What the exercise asks: Word for word, restate the line containing "unfold count. cbn [filter]." and all the lines that come after it in the entries below. Include nothing from before it.

Material supplied:
* * * * *
(** The directory is there and is only looked up, or it is made, or making
    it throws. *)
Lemma ensure_dir_cases (cwd p : string) (fs : FileSystem) :
  ensure_dir cwd p fs = (Completed, record_op (ExistsSync p) fs)
  \/ (exists fs1, ensure_dir cwd p fs = (Completed, fs1)
                  /\ mkdirSync cwd p (record_op (ExistsSync p) fs) = Some fs1)
  \/ (ensure_dir cwd p fs = (Thrown, record_op (ExistsSync p) fs)
      /\ mkdirSync cwd p (record_op (ExistsSync p) fs) = None).
Proof.
  unfold ensure_dir, existsSync. cbv zeta. destruct (_ || _); [now left|].
  right. destruct (mkdirSync cwd p _) as [fs1|]; [left; now exists fs1 | now right].
Qed.

Lemma ensure_dir_ops (Q : FsOp -> Prop) (cwd p : string) (fs : FileSystem) :
  Q (ExistsSync p) -> Q (MkdirSync p) ->
  exists pre,
    log (snd (ensure_dir cwd p fs)) = (log fs ++ pre)%list
    /\ written pre = [] /\ Forall Q pre
    /\ (fst (ensure_dir cwd p fs) = Thrown ->
        exists st, mkdirSync cwd p st = None).
Proof.
  intros Qexists Qmkdir.
  destruct (ensure_dir_cases cwd p fs) as [-> | [(fs1 & -> & Hmk) | [-> Hmk]]]; cbn [fst snd].
  - exists [ExistsSync p]. repeat split; [now repeat constructor | discriminate].
  - destruct (mkdirSync_some _ _ _ _ Hmk) as (Hlog & _ & _).
    exists [ExistsSync p; MkdirSync p]. repeat split.
    + rewrite Hlog. cbn. now rewrite <- List.app_assoc.
    + now repeat constructor.
    + discriminate.
  - exists [ExistsSync p]. repeat split; [now repeat constructor | eauto].
Qed.
(** C4: [get_next_pending_task] returns nothing exactly when no row is
    pending; what it returns is a pending row of the table with the least
    [created_at] among the pending rows; of two pending rows the one
    created later is never the one returned, in whatever order the rows
    lie in the table, and a pass of the processor leaves that later row
    as it is. *)
Theorem C4_oldest_pending_first :
  forall (t : Table),
    (get_next_pending_task t = None <->
       forall r, In r t -> status r <> Pending)
    /\ (forall r, get_next_pending_task t = Some r ->
          In r t /\ status r = Pending
          /\ forall x, In x t -> status x = Pending ->
                       created_at r <= created_at x)
    /\ (forall a b, In a t -> In b t ->
          status a = Pending -> status b = Pending ->
          created_at a < created_at b ->
          get_next_pending_task t <> Some b)
    /\ (forall t', Permutation t t' ->
          option_map created_at (get_next_pending_task t')
          = option_map created_at (get_next_pending_task t))
    /\ (forall (w : World) (s : State) (a b : Row),
          queue s = t -> primary_key t = true ->
          In a t -> In b t ->
          status a = Pending -> status b = Pending ->
          created_at a < created_at b ->
          get (id b) (queue (after w s)) = Some b).
Proof.
  intros t.
  assert (forall a b, In a t -> In b t ->
          status a = Pending -> status b = Pending ->
          created_at a < created_at b ->
          get_next_pending_task t <> Some b) as Hlater.
  { intros a b Ha Hb Sa Sb Hlt Hnext.
    destruct (get_next_pending_task_some _ _ Hnext) as (_ & _ & Hmin).
    specialize (Hmin a Ha Sa). lia. }
  split; [apply get_next_pending_task_none|].
  split; [apply get_next_pending_task_some|].
  split; [exact Hlater|].
  split.
  - intros t' Hperm.
    destruct (get_next_pending_task t) as [r|] eqn:E;
      destruct (get_next_pending_task t') as [r'|] eqn:E'; simpl; auto.
    + destruct (get_next_pending_task_some _ _ E) as (Hin & Hst & Hmin).
      destruct (get_next_pending_task_some _ _ E') as (Hin' & Hst' & Hmin').
      assert (created_at r <= created_at r')
        by (apply Hmin; auto;
            apply (Permutation_in _ (Permutation_sym Hperm)); auto).
      assert (created_at r' <= created_at r)
        by (apply Hmin'; auto; apply (Permutation_in _ Hperm); auto).
      f_equal. lia.
    + destruct (get_next_pending_task_some _ _ E) as (Hin & Hst & _).
      exfalso. apply (proj1 (get_next_pending_task_none t') E' r); auto.
      apply (Permutation_in _ Hperm); auto.
    + destruct (get_next_pending_task_some _ _ E') as (Hin' & Hst' & _).
      exfalso. apply (proj1 (get_next_pending_task_none t) E r'); auto.
      apply (Permutation_in _ (Permutation_sym Hperm)); auto.
  - intros w s a b Hq Hpk Ha Hb Sa Sb Hlt.
    rewrite process_one_task_frame.
    + rewrite Hq. now apply primary_key_get.
    + rewrite Hq. intros task Hnext Hid.
      destruct (get_next_pending_task_some _ _ Hnext) as (Hin & _).
      pose proof (primary_key_get _ _ Hpk Hin) as G1.
      pose proof (primary_key_get _ _ Hpk Hb) as G2.
      rewrite Hid, G2 in G1. injection G1 as ->.
      now apply (Hlater a task).
Qed.

(** ** Recovery *)

Lemma has_status_reset (ts : Z) (st : Status) (a : Row) :
  has_status st
    (if has_status Processing a then values_status Pending ts a else a)
  = if has_status Processing a then status_eqb Pending st
    else has_status st a.
Proof. destruct (has_status Processing a); reflexivity. Qed.

Lemma count_cons (st : Status) (a : Row) (t : Table) :
  count st (a :: t) = (if has_status st a then 1 else 0) + count st t.
Proof.
  unfold count. cbn [filter].
  destruct (has_status st a); cbn [List.length];
    rewrite ?Nat2Z.inj_succ; lia.
Qed.

Lemma count_reset (ts : Z) (t : Table) (st : Status) :
  count st (update_where (has_status Processing) (values_status Pending ts) t)
  = match st with
    | Processing => 0
    | Pending => count Pending t + count Processing t
    | _ => count st t
    end.
Proof.
  unfold update_where.
  induction t as [|a t IH]; [destruct st; reflexivity|].
  cbn [map]. rewrite !count_cons, has_status_reset, IH.
  unfold has_status.
  destruct st; destruct (status a); cbn [status_eqb]; lia.
Qed.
* * * * *
Response below:
  unfold count. cbn [filter].
  destruct (has_status st a); cbn [List.length];
    rewrite ?Nat2Z.inj_succ; lia.
Qed.

Lemma count_reset (ts : Z) (t : Table) (st : Status) :
  count st (update_where (has_status Processing) (values_status Pending ts) t)
  = match st with
    | Processing => 0
    | Pending => count Pending t + count Processing t
    | _ => count st t
    end.
Proof.
  unfold update_where.
  induction t as [|a t IH]; [destruct st; reflexivity|].
  cbn [map]. rewrite !count_cons, has_status_reset, IH.
  unfold has_status.
  destruct st; destruct (status a); cbn [status_eqb]; lia.
Qed.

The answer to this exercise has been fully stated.